Lemma attach_crossed_range_eof_witness :
  exists r',
    @_attach_data_to_merge_set _ (ZRowOps 1) 1 false (ex_crossed_range_reader "gt" [2] [2])
      = Ok (OLAP_SUCCESS, true, r') /\
    r' = with_next_key_index 1
           (with_collect_iter (live (clear CollectIterator_new))
              (ex_crossed_range_reader "gt" [2] [2])) /\
    (exists ci', _collect_iter r' = live ci' /\ _children ci' = [] /\ _heap ci' = [] /\
                 _cur_child ci' = None) /\
    _stats r' = _stats (ex_crossed_range_reader "gt" [2] [2]) /\
    _data_sources r' = _data_sources (ex_crossed_range_reader "gt" [2] [2]).
Proof.
  apply (@attach_crossed_range_eof _ (ZRowOps 1) 0%nat false
           (ex_crossed_range_reader "gt" [2] [2]) CollectIterator_new [2] [2]);
    [reflexivity | reflexivity | reflexivity | right; reflexivity |].
  left. split; [reflexivity | vm_compute; discriminate].
Defined.

(** C8. Under the contract of KeysParam every turn of the driver resolves
    its range inside the key vectors, [end_keys[cur_key_index]] included,
    and leaves the keys as they are for the next turn. The access has no
    check of its own: with two start keys and one end key, the second
    range indexes [end_keys] outside its bounds, in the turn itself and in
    a whole scan. *)
Theorem attach_end_keys_bounds :
  (forall (Row : Type) (ops : RowCursorOps Row) (first : bool) (r : Reader Row),
     keys_contract (_keys_param r) ->
     exists step r', attach_resolve_range first r = Ok (step, r') /\
                     _keys_param r' = _keys_param r) /\
  (0 < length (end_keys (_keys_param ex_short_end_keys_reader))
     < length (start_keys (_keys_param ex_short_end_keys_reader)))%nat /\
  @attach_resolve_range _ (ZRowOps 1) false ex_short_end_keys_reader = Fault OutOfBounds /\
  @_attach_data_to_merge_set _ (ZRowOps 1) 64 false ex_short_end_keys_reader
    = Fault OutOfBounds /\
  ex_scan 8 (ex_reader AGG_KEYS READER_QUERY false
               (ex_keys "ge" "le" [[1]; [3]] [[2]])
               [ex_segment 5 false [[1; 10]; [3; 30]]]) = Fault OutOfBounds.
Proof.
  split; [intros Row ops first r; apply attach_resolve_range_in_bounds|].
  split; [vm_compute; lia|].
  split; [reflexivity|]. split; vm_compute; reflexivity.
Qed.

Lemma attach_end_keys_bounds_witness :
  exists step r',
    @attach_resolve_range _ (ZRowOps 1) false (ex_crossed_range_reader "ge" [1] [2])
      = Ok (step, r') /\
    _keys_param r' = _keys_param (ex_crossed_range_reader "ge" [1] [2]).
Proof.
  apply (proj1 attach_end_keys_bounds (list Z) (ZRowOps 1) false
           (ex_crossed_range_reader "ge" [1] [2])).
  left. reflexivity.
Defined.

(** ** The order of the merge *)

Section Order.

Context {Row : Type} {ops : RowCursorOps Row}.
Context (key_cids value_cids : list Z).
Context {laws : RowCursorLaws ops key_cids value_cids}.

Lemma full_key_cmp_refl (a : Row) : full_key_cmp a a = 0.
Proof. pose proof (full_key_cmp_antisym a a). lia. Qed.

Lemma full_key_cmp_sym0 (a b : Row) : full_key_cmp a b = 0 -> full_key_cmp b a = 0.
Proof.
  pose proof (full_key_cmp_antisym a b). pose proof (full_key_cmp_antisym b a). lia.
Qed.

Lemma full_key_cmp_eq_le (a b c : Row) :
  full_key_cmp a b = 0 -> full_key_cmp b c <= 0 -> full_key_cmp a c <= 0.
Proof. intros H1 H2. apply (full_key_cmp_trans a b c); lia. Qed.

Lemma full_key_cmp_le_eq (a b c : Row) :
  full_key_cmp a b <= 0 -> full_key_cmp b c = 0 -> full_key_cmp a c <= 0.
Proof. intros H1 H2. apply (full_key_cmp_trans a b c); lia. Qed.

Lemma full_key_cmp_eq_trans (a b c : Row) :
  full_key_cmp a b = 0 -> full_key_cmp b c = 0 -> full_key_cmp a c = 0.
Proof.
  intros H1 H2.
  pose proof (full_key_cmp_sym0 _ _ H1). pose proof (full_key_cmp_sym0 _ _ H2).
  pose proof (full_key_cmp_trans a b c). pose proof (full_key_cmp_trans c b a).
  pose proof (full_key_cmp_antisym a c). pose proof (full_key_cmp_antisym c a). lia.
Qed.

Lemma entry_le_refl (a : Row * Z) : entry_le a a.
Proof. right. split; [apply full_key_cmp_refl | lia]. Qed.

Lemma entry_le_total (a b : Row * Z) : ~ entry_le a b -> entry_le b a.
Proof.
  unfold entry_le. intros H.
  pose proof (full_key_cmp_antisym a.1 b.1). pose proof (full_key_cmp_antisym b.1 a.1). lia.
Qed.

Lemma entry_le_trans (a b c : Row * Z) : entry_le a b -> entry_le b c -> entry_le a c.
Proof.
  unfold entry_le. intros H1 H2.
  pose proof (full_key_cmp_antisym a.1 b.1). pose proof (full_key_cmp_antisym b.1 a.1).
  pose proof (full_key_cmp_antisym b.1 c.1). pose proof (full_key_cmp_antisym c.1 b.1).
  pose proof (full_key_cmp_antisym a.1 c.1). pose proof (full_key_cmp_antisym c.1 a.1).
  pose proof (full_key_cmp_trans a.1 b.1 c.1). pose proof (full_key_cmp_trans c.1 b.1 a.1).
  pose proof (full_key_cmp_trans b.1 c.1 a.1). pose proof (full_key_cmp_trans c.1 a.1 b.1).
  pose proof (full_key_cmp_trans b.1 a.1 c.1). pose proof (full_key_cmp_trans a.1 c.1 b.1).
  lia.
Qed.

(** Within one key the merge order is the order of the versions. *)
Lemma entry_le_same_key (a b : Row * Z) :
  entry_le a b -> full_key_cmp a.1 b.1 = 0 -> a.2 <= b.2.
Proof. unfold entry_le. lia. Qed.

Lemma entry_le_key (a b : Row * Z) : entry_le a b -> full_key_cmp a.1 b.1 <= 0.
Proof. unfold entry_le. lia. Qed.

EXERCISE DESCRIPTION – The data above needs to be repeated exactly, line for line.

RESULT OF THIS TASK –
Lemma attach_crossed_range_eof_witness :
  exists r',
    @_attach_data_to_merge_set _ (ZRowOps 1) 1 false (ex_crossed_range_reader "gt" [2] [2])
      = Ok (OLAP_SUCCESS, true, r') /\
    r' = with_next_key_index 1
           (with_collect_iter (live (clear CollectIterator_new))
              (ex_crossed_range_reader "gt" [2] [2])) /\
    (exists ci', _collect_iter r' = live ci' /\ _children ci' = [] /\ _heap ci' = [] /\
                 _cur_child ci' = None) /\
    _stats r' = _stats (ex_crossed_range_reader "gt" [2] [2]) /\
    _data_sources r' = _data_sources (ex_crossed_range_reader "gt" [2] [2]).
Proof.
  apply (@attach_crossed_range_eof _ (ZRowOps 1) 0%nat false
           (ex_crossed_range_reader "gt" [2] [2]) CollectIterator_new [2] [2]);
    [reflexivity | reflexivity | reflexivity | right; reflexivity |].
  left. split; [reflexivity | vm_compute; discriminate].
Defined.

(** C8. Under the contract of KeysParam every turn of the driver resolves
    its range inside the key vectors, [end_keys[cur_key_index]] included,
    and leaves the keys as they are for the next turn. The access has no
    check of its own: with two start keys and one end key, the second
    range indexes [end_keys] outside its bounds, in the turn itself and in
    a whole scan. *)
Theorem attach_end_keys_bounds :
  (forall (Row : Type) (ops : RowCursorOps Row) (first : bool) (r : Reader Row),
     keys_contract (_keys_param r) ->
     exists step r', attach_resolve_range first r = Ok (step, r') /\
                     _keys_param r' = _keys_param r) /\
  (0 < length (end_keys (_keys_param ex_short_end_keys_reader))
     < length (start_keys (_keys_param ex_short_end_keys_reader)))%nat /\
  @attach_resolve_range _ (ZRowOps 1) false ex_short_end_keys_reader = Fault OutOfBounds /\
  @_attach_data_to_merge_set _ (ZRowOps 1) 64 false ex_short_end_keys_reader
    = Fault OutOfBounds /\
  ex_scan 8 (ex_reader AGG_KEYS READER_QUERY false
               (ex_keys "ge" "le" [[1]; [3]] [[2]])
               [ex_segment 5 false [[1; 10]; [3; 30]]]) = Fault OutOfBounds.
Proof.
  split; [intros Row ops first r; apply attach_resolve_range_in_bounds|].
  split; [vm_compute; lia|].
  split; [reflexivity|]. split; vm_compute; reflexivity.
Qed.

Lemma attach_end_keys_bounds_witness :
  exists step r',
    @attach_resolve_range _ (ZRowOps 1) false (ex_crossed_range_reader "ge" [1] [2])
      = Ok (step, r') /\
    _keys_param r' = _keys_param (ex_crossed_range_reader "ge" [1] [2]).
Proof.
  apply (proj1 attach_end_keys_bounds (list Z) (ZRowOps 1) false
           (ex_crossed_range_reader "ge" [1] [2])).
  left. reflexivity.
Defined.

(** ** The order of the merge *)

Section Order.

Context {Row : Type} {ops : RowCursorOps Row}.
Context (key_cids value_cids : list Z).
Context {laws : RowCursorLaws ops key_cids value_cids}.

Lemma full_key_cmp_refl (a : Row) : full_key_cmp a a = 0.
Proof. pose proof (full_key_cmp_antisym a a). lia. Qed.

Lemma full_key_cmp_sym0 (a b : Row) : full_key_cmp a b = 0 -> full_key_cmp b a = 0.
Proof.
  pose proof (full_key_cmp_antisym a b). pose proof (full_key_cmp_antisym b a). lia.
Qed.

Lemma full_key_cmp_eq_le (a b c : Row) :
  full_key_cmp a b = 0 -> full_key_cmp b c <= 0 -> full_key_cmp a c <= 0.
Proof. intros H1 H2. apply (full_key_cmp_trans a b c); lia. Qed.

Lemma full_key_cmp_le_eq (a b c : Row) :
  full_key_cmp a b <= 0 -> full_key_cmp b c = 0 -> full_key_cmp a c <= 0.
Proof. intros H1 H2. apply (full_key_cmp_trans a b c); lia. Qed.

Lemma full_key_cmp_eq_trans (a b c : Row) :
  full_key_cmp a b = 0 -> full_key_cmp b c = 0 -> full_key_cmp a c = 0.
Proof.
  intros H1 H2.
  pose proof (full_key_cmp_sym0 _ _ H1). pose proof (full_key_cmp_sym0 _ _ H2).
  pose proof (full_key_cmp_trans a b c). pose proof (full_key_cmp_trans c b a).
  pose proof (full_key_cmp_antisym a c). pose proof (full_key_cmp_antisym c a). lia.
Qed.

Lemma entry_le_refl (a : Row * Z) : entry_le a a.
Proof. right. split; [apply full_key_cmp_refl | lia]. Qed.

Lemma entry_le_total (a b : Row * Z) : ~ entry_le a b -> entry_le b a.
Proof.
  unfold entry_le. intros H.
  pose proof (full_key_cmp_antisym a.1 b.1). pose proof (full_key_cmp_antisym b.1 a.1). lia.
Qed.

Lemma entry_le_trans (a b c : Row * Z) : entry_le a b -> entry_le b c -> entry_le a c.
Proof.
  unfold entry_le. intros H1 H2.
  pose proof (full_key_cmp_antisym a.1 b.1). pose proof (full_key_cmp_antisym b.1 a.1).
  pose proof (full_key_cmp_antisym b.1 c.1). pose proof (full_key_cmp_antisym c.1 b.1).
  pose proof (full_key_cmp_antisym a.1 c.1). pose proof (full_key_cmp_antisym c.1 a.1).
  pose proof (full_key_cmp_trans a.1 b.1 c.1). pose proof (full_key_cmp_trans c.1 b.1 a.1).
  pose proof (full_key_cmp_trans b.1 c.1 a.1). pose proof (full_key_cmp_trans c.1 a.1 b.1).
  pose proof (full_key_cmp_trans b.1 a.1 c.1). pose proof (full_key_cmp_trans a.1 c.1 b.1).
  lia.
Qed.

(** Within one key the merge order is the order of the versions. *)
Lemma entry_le_same_key (a b : Row * Z) :
  entry_le a b -> full_key_cmp a.1 b.1 = 0 -> a.2 <= b.2.
Proof. unfold entry_le. lia. Qed.

Lemma entry_le_key (a b : Row * Z) : entry_le a b -> full_key_cmp a.1 b.1 <= 0.
Proof. unfold entry_le. lia. Qed.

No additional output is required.